→ **WORK ORDER**
When a line of the records below contains the string "Definition", copy that whole line.

→ **DATA SHOWN**
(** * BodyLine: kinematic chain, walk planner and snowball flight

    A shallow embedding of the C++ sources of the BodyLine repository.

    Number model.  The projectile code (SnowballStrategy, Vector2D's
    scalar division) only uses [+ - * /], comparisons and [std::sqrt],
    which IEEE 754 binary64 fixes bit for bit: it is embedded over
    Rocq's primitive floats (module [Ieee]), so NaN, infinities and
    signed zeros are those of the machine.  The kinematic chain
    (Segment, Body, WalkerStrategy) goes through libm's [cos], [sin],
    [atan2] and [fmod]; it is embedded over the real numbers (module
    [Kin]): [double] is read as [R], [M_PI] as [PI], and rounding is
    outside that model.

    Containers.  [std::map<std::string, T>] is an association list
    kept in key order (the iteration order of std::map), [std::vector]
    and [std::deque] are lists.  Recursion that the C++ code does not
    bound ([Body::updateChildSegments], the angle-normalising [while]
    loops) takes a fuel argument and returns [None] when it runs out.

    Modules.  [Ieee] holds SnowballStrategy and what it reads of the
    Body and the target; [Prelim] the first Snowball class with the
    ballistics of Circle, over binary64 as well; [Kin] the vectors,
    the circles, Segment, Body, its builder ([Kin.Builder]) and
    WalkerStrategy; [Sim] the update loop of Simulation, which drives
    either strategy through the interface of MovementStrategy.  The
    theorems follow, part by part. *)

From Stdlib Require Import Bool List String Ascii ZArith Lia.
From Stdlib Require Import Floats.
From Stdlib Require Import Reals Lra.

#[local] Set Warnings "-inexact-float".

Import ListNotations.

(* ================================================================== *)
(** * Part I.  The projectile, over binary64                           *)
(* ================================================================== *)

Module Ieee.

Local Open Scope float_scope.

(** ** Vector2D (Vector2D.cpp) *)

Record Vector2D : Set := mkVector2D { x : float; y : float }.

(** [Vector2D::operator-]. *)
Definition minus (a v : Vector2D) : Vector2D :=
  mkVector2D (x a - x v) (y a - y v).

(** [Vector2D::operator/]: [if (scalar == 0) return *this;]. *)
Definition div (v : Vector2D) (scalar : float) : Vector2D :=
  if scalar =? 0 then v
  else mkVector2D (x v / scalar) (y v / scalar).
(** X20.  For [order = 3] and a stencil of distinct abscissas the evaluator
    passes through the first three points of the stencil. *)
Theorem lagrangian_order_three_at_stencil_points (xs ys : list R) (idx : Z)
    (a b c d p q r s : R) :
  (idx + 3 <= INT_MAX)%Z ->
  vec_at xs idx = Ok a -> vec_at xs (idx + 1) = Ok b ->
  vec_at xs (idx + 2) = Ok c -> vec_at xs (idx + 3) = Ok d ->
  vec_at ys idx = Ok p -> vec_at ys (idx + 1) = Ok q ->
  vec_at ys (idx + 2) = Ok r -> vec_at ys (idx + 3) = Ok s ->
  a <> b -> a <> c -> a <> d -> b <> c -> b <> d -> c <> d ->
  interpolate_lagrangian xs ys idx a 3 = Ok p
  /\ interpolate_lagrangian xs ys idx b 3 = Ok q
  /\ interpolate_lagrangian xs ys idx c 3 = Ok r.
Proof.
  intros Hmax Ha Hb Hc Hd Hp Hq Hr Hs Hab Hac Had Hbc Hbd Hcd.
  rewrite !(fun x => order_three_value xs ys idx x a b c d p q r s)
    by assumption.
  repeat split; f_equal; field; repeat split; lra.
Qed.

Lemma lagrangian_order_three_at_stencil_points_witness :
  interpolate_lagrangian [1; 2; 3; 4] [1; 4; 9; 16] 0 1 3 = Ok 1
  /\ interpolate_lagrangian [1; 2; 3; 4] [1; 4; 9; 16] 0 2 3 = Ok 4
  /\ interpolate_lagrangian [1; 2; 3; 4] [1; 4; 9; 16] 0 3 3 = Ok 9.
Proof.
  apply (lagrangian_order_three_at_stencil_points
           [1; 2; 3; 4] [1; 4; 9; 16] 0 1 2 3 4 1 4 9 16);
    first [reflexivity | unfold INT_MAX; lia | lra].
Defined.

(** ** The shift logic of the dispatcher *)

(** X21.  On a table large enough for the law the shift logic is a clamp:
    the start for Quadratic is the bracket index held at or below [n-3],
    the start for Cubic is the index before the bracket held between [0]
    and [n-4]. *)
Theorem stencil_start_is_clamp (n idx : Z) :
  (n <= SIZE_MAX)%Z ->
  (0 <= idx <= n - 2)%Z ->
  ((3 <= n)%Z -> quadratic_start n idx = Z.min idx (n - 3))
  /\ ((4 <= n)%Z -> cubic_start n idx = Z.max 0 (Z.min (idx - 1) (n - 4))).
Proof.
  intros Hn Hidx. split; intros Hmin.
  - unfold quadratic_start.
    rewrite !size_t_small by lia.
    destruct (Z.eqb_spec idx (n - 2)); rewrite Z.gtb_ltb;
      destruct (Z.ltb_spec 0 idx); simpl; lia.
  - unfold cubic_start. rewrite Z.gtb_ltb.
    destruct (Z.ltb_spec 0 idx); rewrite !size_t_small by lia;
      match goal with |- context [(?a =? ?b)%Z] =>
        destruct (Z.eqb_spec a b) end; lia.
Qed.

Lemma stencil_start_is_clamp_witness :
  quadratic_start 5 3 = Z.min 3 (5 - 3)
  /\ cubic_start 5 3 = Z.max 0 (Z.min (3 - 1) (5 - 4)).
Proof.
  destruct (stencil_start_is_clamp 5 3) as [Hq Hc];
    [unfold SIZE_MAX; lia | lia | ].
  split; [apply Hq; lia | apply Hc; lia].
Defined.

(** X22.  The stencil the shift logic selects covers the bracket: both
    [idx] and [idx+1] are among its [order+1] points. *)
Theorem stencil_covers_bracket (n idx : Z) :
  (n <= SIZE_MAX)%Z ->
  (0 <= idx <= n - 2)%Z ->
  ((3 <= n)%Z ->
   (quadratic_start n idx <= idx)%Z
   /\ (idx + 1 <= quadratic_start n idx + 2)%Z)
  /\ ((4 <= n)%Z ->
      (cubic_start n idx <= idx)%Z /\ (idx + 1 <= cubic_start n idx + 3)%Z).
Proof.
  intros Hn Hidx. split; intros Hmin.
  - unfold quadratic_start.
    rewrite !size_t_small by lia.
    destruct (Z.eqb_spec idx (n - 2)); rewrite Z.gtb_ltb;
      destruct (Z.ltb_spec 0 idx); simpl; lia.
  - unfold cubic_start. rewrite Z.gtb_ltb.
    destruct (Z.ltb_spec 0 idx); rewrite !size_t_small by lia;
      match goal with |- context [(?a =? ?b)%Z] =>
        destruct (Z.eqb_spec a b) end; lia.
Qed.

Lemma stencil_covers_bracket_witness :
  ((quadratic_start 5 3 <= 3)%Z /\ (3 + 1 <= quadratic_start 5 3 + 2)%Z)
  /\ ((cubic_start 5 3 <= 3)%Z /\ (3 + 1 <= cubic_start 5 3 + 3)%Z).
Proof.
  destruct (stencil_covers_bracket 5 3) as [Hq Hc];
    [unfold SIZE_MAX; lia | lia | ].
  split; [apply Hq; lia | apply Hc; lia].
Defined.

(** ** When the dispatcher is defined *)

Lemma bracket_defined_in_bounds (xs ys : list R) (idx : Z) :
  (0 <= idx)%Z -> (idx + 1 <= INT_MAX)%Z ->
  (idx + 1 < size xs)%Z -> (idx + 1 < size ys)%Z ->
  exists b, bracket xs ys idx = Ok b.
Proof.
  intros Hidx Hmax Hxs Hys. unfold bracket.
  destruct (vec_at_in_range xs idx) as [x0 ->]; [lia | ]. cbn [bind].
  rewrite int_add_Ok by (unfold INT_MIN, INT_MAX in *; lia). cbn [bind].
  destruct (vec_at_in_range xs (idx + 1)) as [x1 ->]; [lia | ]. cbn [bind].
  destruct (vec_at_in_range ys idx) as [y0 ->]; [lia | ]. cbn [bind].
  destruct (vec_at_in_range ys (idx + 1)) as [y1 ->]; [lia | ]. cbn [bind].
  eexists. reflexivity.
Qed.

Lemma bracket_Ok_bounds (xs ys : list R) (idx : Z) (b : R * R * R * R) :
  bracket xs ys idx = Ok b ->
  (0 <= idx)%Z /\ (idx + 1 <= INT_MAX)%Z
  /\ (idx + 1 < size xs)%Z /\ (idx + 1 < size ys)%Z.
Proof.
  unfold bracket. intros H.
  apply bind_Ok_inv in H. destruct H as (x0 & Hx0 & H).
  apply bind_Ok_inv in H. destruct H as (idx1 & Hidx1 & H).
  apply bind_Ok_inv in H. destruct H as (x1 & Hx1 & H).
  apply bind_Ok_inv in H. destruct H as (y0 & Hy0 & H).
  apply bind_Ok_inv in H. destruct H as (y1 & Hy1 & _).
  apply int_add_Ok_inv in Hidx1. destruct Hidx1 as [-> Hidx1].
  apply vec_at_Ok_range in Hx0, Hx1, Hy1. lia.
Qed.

→ **RESPONSE TO THE TASK**
Definition minus (a v : Vector2D) : Vector2D :=
Definition div (v : Vector2D) (scalar : float) : Vector2D :=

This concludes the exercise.